3年前、父が亡くなって母は独り暮らしになった。父が元気だった頃は、お煮しめやら田作りやら用意して、一般的な迎春的なことをしていた。父方の祖父は神主で、家の宗教は神道ということになる。父母が結婚した時に買った神棚はずっとおいてあり、正月には榊を用意したり、高めのお神酒を飾ったり、年が変わる時には蝋燭に火をつけたりして、家族内でも「めでたい」みたいなことを言い合ったりもした。大晦日の前日には大掃除なんかもやり、紅白が始まる時間には父ちゃんはかなり酒を飲んで酔っ払っていることが多かった。見慣れない歌手が出てきたら「わけがわからない」と文句を言い、古い歌手が出てきたら「いつまで昔の歌うたっているのか」とこれまた文句を言ったりしながら、ああこれ以上飲んで酔っ払って絡まれたらいやだなぁ、と心配しつつ、それでもまぁ新しい年が来るんだな、来年はよい年であればいいな、なんて思ったりした。父方の親戚は北海道なのでめったに来なかったが、母方は福井でたまに親戚が来て賑やかな年越しになることもあった。父が要介護になってからはもう酒も飲めなくなったし、年越しもどんどん形式的なものになっていった。嚥下障害があったから他の家族だけ何か食べるというのも気の毒だということもあった。父が亡くなってからは、毎年、私が一緒に過ごしている。年末になるとスーパーでもお節の材料が並べられているから何も作らない、何も買わないのも寂しいのだろう、二人分しかいらないのになんやかや用意している。今年も大晦日は、夕方に実家に向かった。父の墓参りに行った時に飾ったという小瓶の大吟醸を飲みながら、いつものお煮しめ、なます、あとは出来合いの真空パックで買ってきた、数の子やら、ニシンの昆布巻きやら、カマボコやらをつまみにぼんやりテレビを眺める。ADHD的な性格の母は、台所でいろいろ動き回りながら、若い時の思い出やら、最近の近所の人たちの事情やらを、あっちいったりこっちいったりしながら話し続ける。大半は何度も聴いた話。今、自分の家にはテレビがないので、画面には私の知らない人が沢山出ている。朝ドラと大河と幾つかドラマも見ていて、ラジオ深夜便を聞き、新聞も毎日読んでいる母は、世間について自分よりよく知っている。紅白に小栗旬が出ていたが「小栗旬は背が高いからかっこいいな」というようなことを言っていた。私は顔が分かる程度の知識しかなかったから、背が高いことも知らなかった。鎌倉殿はやはり面白かったらしい。だから来年の松潤は厳しいだろう、みたいなことを言っていた。紅白に出ていた若い歌手たちは流石によく分からないようで、わけわからんな、とは言っていた。私は、お目当てのK-popガールグループの時間だけ見計らって偶然を装ってチェックしつつ、裏番組に何度も変えながら大晦日気分を味わっていた。蕎麦は自分がゆでた。福井では大根おろしをぶっかける食べ方が一般的で、せっかくだからとそういう食べ方をした。ここ20年くらい、福井の蕎麦がこっちのスーパーにも並ぶようになっている。年越しの時間、ベランダからUSJで花火があがるのを確認。昔、酔っぱらった父が、近所の神社に出かけて、途中の寺で無理やり除夜の鐘をついて迷惑がられた思い出話を今年もまたなぞる。母が寝た後、テレビをみたり、スマホでツィッターを眺めたりしながらだらだらビールを飲んでいた。

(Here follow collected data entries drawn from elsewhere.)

Lemma parse_parts_wf vp rp mp v : parse_parts vp rp mp = Ok v -> version_wf v = true.
Proof.
  unfold parse_parts. destruct (is_empty vp); [discriminate|]. intros H.
  destruct (Nat.ltb 4 _); [discriminate|].
  apply rbind_ok in H as (nums & Hn & H). apply rbind_ok in H as (labels & Hl & H).
  apply rbind_ok in H as (meta & Hm & H). simplify_eq.
  assert (HN : Forall (fun n => n <= i32_max)%N nums).
  { apply rmapM_ok in Hn. clear -Hn. induction Hn; constructor; eauto using parse_component_bound. }
  unfold version_wf. cbn. rewrite !andb_true_iff, !N.leb_le. repeat split; try by apply nth_bound.
  - destruct rp as [r|]; simpl in Hl; [|by simplify_eq].
    apply rbind_ok in Hl as (ls & Hls & [= <-]). by apply rmapM_parse_label in Hls as [-> ?].
  - destruct mp as [m|]; simpl in Hm; [|by simplify_eq].
    apply rbind_ok in Hm as (m' & Hm & [= <-]). by apply parse_metadata_ok in Hm as [-> ?].
Qed.

Lemma parsed_version_wf s v : NuGetVersion_parse s = Ok v -> version_wf v = true.
Proof.
  unfold NuGetVersion_parse. destruct (is_empty (trim s)); [discriminate|].
  destruct (scan_sections 0 None None (trim s)). apply parse_parts_wf.
Qed.

(** ** Printing and parsing are inverse *)

Lemma parse_component_digits s :
  s <> [] -> forallb is_ascii_digit s = true -> (dec_val s <= i32_max)%N ->
  parse_component s = Ok (dec_val s).
Proof.
  intros Hne Hd Hb. unfold parse_component.
  assert (Ht : trim_matches is_whitespace s = s).
  { apply trim_no_ws, Forall_forall. intros c Hc. apply digit_not_ws.
    apply forallb_Forall in Hd. by apply (proj1 (Forall_forall _ _) Hd). }
  rewrite Ht, strip_prefix_or_digits, Hd by done.
  destruct s as [|c0 s0] eqn:Es; [done|]. rewrite <- Es in *. cbn [is_empty orb negb].
  set (sig := trim_start_matches _ s).
  assert (Hv : dec_val sig = dec_val s) by apply dec_val_trim_zeros.
  destruct (drop_while_suffix (N.eqb (#c"0")) s) as (z & Hz & _).
  assert (Hsig : forallb is_ascii_digit sig = true).
  { rewrite Hz, forallb_app in Hd. by apply andb_prop in Hd as [_ ?]. }
  assert (Hhd : match sig with [] => True | c :: _ => c <> 48%N end).
  { subst sig. unfold trim_start_matches. clear. induction s as [|c s IH]; cbn [drop_while]; [done|].
    destruct (N.eqb_spec (#c"0") c) as [|Hc]; [exact IH|]. intros ->. by apply Hc. }
  clearbody sig. assert (Hlen : length sig <= 10).
  { destruct sig as [|c sig']; [simpl; lia|]. simpl.
    pose proof (dec_val_lower_bound c sig' Hhd Hsig) as Hlow. rewrite Hv in Hlow.
    enough (N.of_nat (length sig') < 10)%N by lia.
    apply (N.pow_lt_mono_r_iff 10); [lia|].
    eapply N.le_lt_trans; [exact Hlow|]. eapply N.le_lt_trans; [exact Hb|]. reflexivity. }
  apply Nat.ltb_ge in Hlen. rewrite Hlen.
  assert (Hval : (if is_empty sig then Ok 0%N
                  else ok_or (parse_unsigned u64_bound sig) BadNumericPart) = Ok (dec_val s)).
  { destruct sig as [|c sig']; cbn [is_empty]; [f_equal; exact Hv|].
    rewrite parse_unsigned_digits, Hv; [done|done|done|].
    rewrite Hv. eapply N.le_lt_trans; [exact Hb|]. reflexivity. }
  rewrite Hval. cbn [rbind]. apply N.ltb_ge in Hb. by rewrite Hb, Es.
Qed.

Lemma parse_component_show n : (n <= i32_max)%N -> parse_component (show_N n) = Ok n.
Proof.
  intros Hn. destruct (show_N_spec n) as (Hne & Hd & Hv & _).
  rewrite parse_component_digits; rewrite ?Hv; done.
Qed.

(** A version text put together from its sections. *)
Definition assemble (v : str) (rel meta : option str) : str :=
  v ++ match rel with None => [] | Some r => #c"-" :: r end
    ++ match meta with None => [] | Some m => #c"+" :: m end.

Lemma scan_plain i v s :
  Forall (fun c => c <> #c"-") v -> Forall (fun c => c <> #c"+") v ->
  scan_sections i None None (v ++ s) = scan_sections (i + length v) None None s.
Proof.
  revert i. induction v as [|c v IH]; intros i Hd Hp; simpl; [by rewrite Nat.add_0_r|].
  apply Forall_cons in Hd as [Hd1 Hd2], Hp as [Hp1 Hp2].
  apply N.eqb_neq in Hd1, Hp1. rewrite Hd1, Hp1. simpl. rewrite IH by done. f_equal. lia.
Qed.

Lemma scan_after_dash i d r s :
  Forall (fun c => c <> #c"+") r ->
  scan_sections i (Some d) None (r ++ s) = scan_sections (i + length r) (Some d) None s.
Proof.
  revert i. induction r as [|c r IH]; intros i Hp; simpl; [by rewrite Nat.add_0_r|].
  apply Forall_cons in Hp as [Hp1 Hp2]. apply N.eqb_neq in Hp1.
  rewrite Hp1, andb_false_r. simpl. rewrite IH by done. f_equal. lia.
Qed.

Lemma scan_after_plus i d p s : scan_sections i d (Some p) s = (d, Some p).
Proof.
  revert i. induction s as [|c s IH]; intros i; simpl; [done|]. rewrite !andb_false_r. auto.
Qed.

Lemma slice_all_from a s t n :
  a = length s -> n = length (s ++ t) -> slice a n (s ++ t) = t.
Proof.
  intros -> ->. unfold slice. rewrite drop_app_length, length_app.
  apply take_ge. lia.
Qed.

Lemma slice_middle a b s t u :
  a = length s -> b = length s + length t -> slice a b (s ++ t ++ u) = t.
Proof.
  intros -> ->. unfold slice. rewrite drop_app_length.
  replace (length s + length t - length s) with (length t) by lia. apply take_app_length.
Qed.

Lemma parse_assemble v rel meta :
  v <> [] -> Forall (fun c => c <> #c"-") v -> Forall (fun c => c <> #c"+") v ->
  (forall r, rel = Some r -> Forall (fun c => c <> #c"+") r) ->
  trim (assemble v rel meta) = assemble v rel meta ->
  NuGetVersion_parse (assemble v rel meta) = parse_parts v rel meta.
Proof.
  intros Hne Hd Hp Hr Ht. unfold NuGetVersion_parse. rewrite Ht.
  destruct (is_empty (assemble v rel meta)) eqn:Hem.
  { by destruct v. }
  unfold assemble. rewrite scan_plain by done. simpl.
  destruct rel as [r|], meta as [m|]; simpl.
  - rewrite scan_after_dash by auto. simpl. rewrite scan_after_plus. f_equal; simpl.
    + by apply (slice_middle _ _ []).
    + f_equal. rewrite (cons_middle (#c"-") v), (app_assoc v [#c"-"]). apply slice_middle; rewrite !length_app; simpl; lia.
    + f_equal. rewrite (cons_middle (#c"-") v), (app_assoc v [#c"-"]), (app_assoc _ r),
        (cons_middle (#c"+")), (app_assoc _ [#c"+"] m).
      apply slice_all_from; rewrite !length_app; simpl; lia.
  - rewrite scan_after_dash by auto. simpl. f_equal; simpl.
    + by apply (slice_middle _ _ []).
    + f_equal. rewrite app_nil_r, (cons_middle (#c"-") v), (app_assoc v [#c"-"] r).
      apply slice_all_from; rewrite !length_app; simpl; lia.
  - rewrite scan_after_plus. f_equal; simpl.
    + by apply (slice_middle _ _ []).
    + f_equal. rewrite (cons_middle (#c"+") v), (app_assoc v [#c"+"] m). apply slice_all_from; rewrite !length_app; simpl; lia.
  - f_equal. rewrite app_nil_r. by apply (slice_all_from _ []).
Qed.

(** The dotted numbers a version prints. *)
Definition version_nums (v : NuGetVersion) : list N :=
  [major v; minor v; patch v] ++ (if N.eqb (revision v) 0 then [] else [revision v]).

Definition release_text (v : NuGetVersion) : option str :=
  if is_empty (release_labels v) then None else Some (join (#".") (release_labels v)).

元日は、形式的に雑煮を食う。「一応、悪いから」と父の故郷の北海道タイプらしいのを作る。鶏肉と大根とかが入っている。福井は昆布をしいて白菜と白みそだけ、だったと思う。そこに鰹節をぶっかける。子どもの頃は福井で年越しもあったので、私はそっちの方が思い出の味で、好みでもあるのだが。そういえば、注文しておいて買う「ザ・お節」は家では一度も買ったことがない。一度、正月に友だちの実家にお邪魔した時に初めて食べた。こういうの本当に買っている家あるんだなと思った。去年は、近所の神社に行って、その後、大阪天満宮に行った。今年は、西宮神社に行くことになった。ここは両親が結婚式をあげた神社なので、思い入れがある。二人は、共に西宮で下宿していた縁で知り合った。予約もなにもせず、元日に行っていきなりやってくれ、といって二人だけでやってもらったらしい。「昔はのんびりしてたな、今やったら絶対無理やろうな」という話は、もちろん何百回も聞いた話だ。JRの最寄り駅からは10分くらい歩く。膝が悪く人工関節を入れる手術をして、また歩けるようになったから可能になった遠足。いい天気で機嫌がよかった。西宮神社は十日戎がメインイベントだから初詣客はそんなにいないだろう、と母は言っていたが、昨今のスピブームもあってか、かなりな人出だった。神社の前には露店も並んでいた。「コロナは終わった」ということなのだろう。学生の感染報告は次々に来ていたし、感染者数もすごいことになっているのだが…。祭りとか、露店とか、父は大好きだった。「お父さんおったら、絶対酒飲んでるな」と言いながら、境内に向かう。並ぶのを覚悟したが、社殿前はそれほどでもなく、待ち時間などはなかった。母の簡単スマホで写真をとってやったりしながら、付き合いで普段は出さない賽銭を10円だけ投げて祈る。世界が平和でありますように。そういえば、母と同じ日生まれのアントニオ猪木はもうこの世にいないのだった。茶店で甘酒を飲む。子どもの頃に、家族でここに来て甘酒を飲んでうまくもまずくもないと思ったことを思い出す。今は美味い。帰りに猿回しを見る。猿が可哀そうで楽しくはないが、母はそれなりに面白く見ていたよう。小沢昭一が太郎次郎を探し出したんやね、というような話をしていた。NHKを見て新聞を読んでいるからこその博識。阪神の西ノ宮駅の方にも行く。コーヒーの飲めるチェーンのパン屋が営業していたから入る。母は毎朝、チーズトーストを食べているらしいが、今日は雑煮だったから物足りなかったようだ。同じく初詣帰りか、かなり年寄りな感じの人たちが元日からコーヒーにパンを食べているのを見て「いっぱいいるな」と安心していた。正月は正月らしいものを食うべし、というのは、つい最近まで習律に近い規範だったのだ。母には、解放感と寂しい思いとが両方あるのだろう。昼過ぎには実家に戻る。少し昼寝をしてから、家に帰ることにする。母は「毎年付き合わせて悪いな」と甘酒代とコーヒー代に色を付けた額を渡そうとする。天命を知る歳を軽く越え、未だにお年玉をもらう自分について一瞬何かがアレするが、じゃぁ、まぁ、もらっておくわ、また来るし、とあっさり受け取って、自転車に乗って帰って来たのだった。


この記事が気に入ったらサポートをしてみませんか?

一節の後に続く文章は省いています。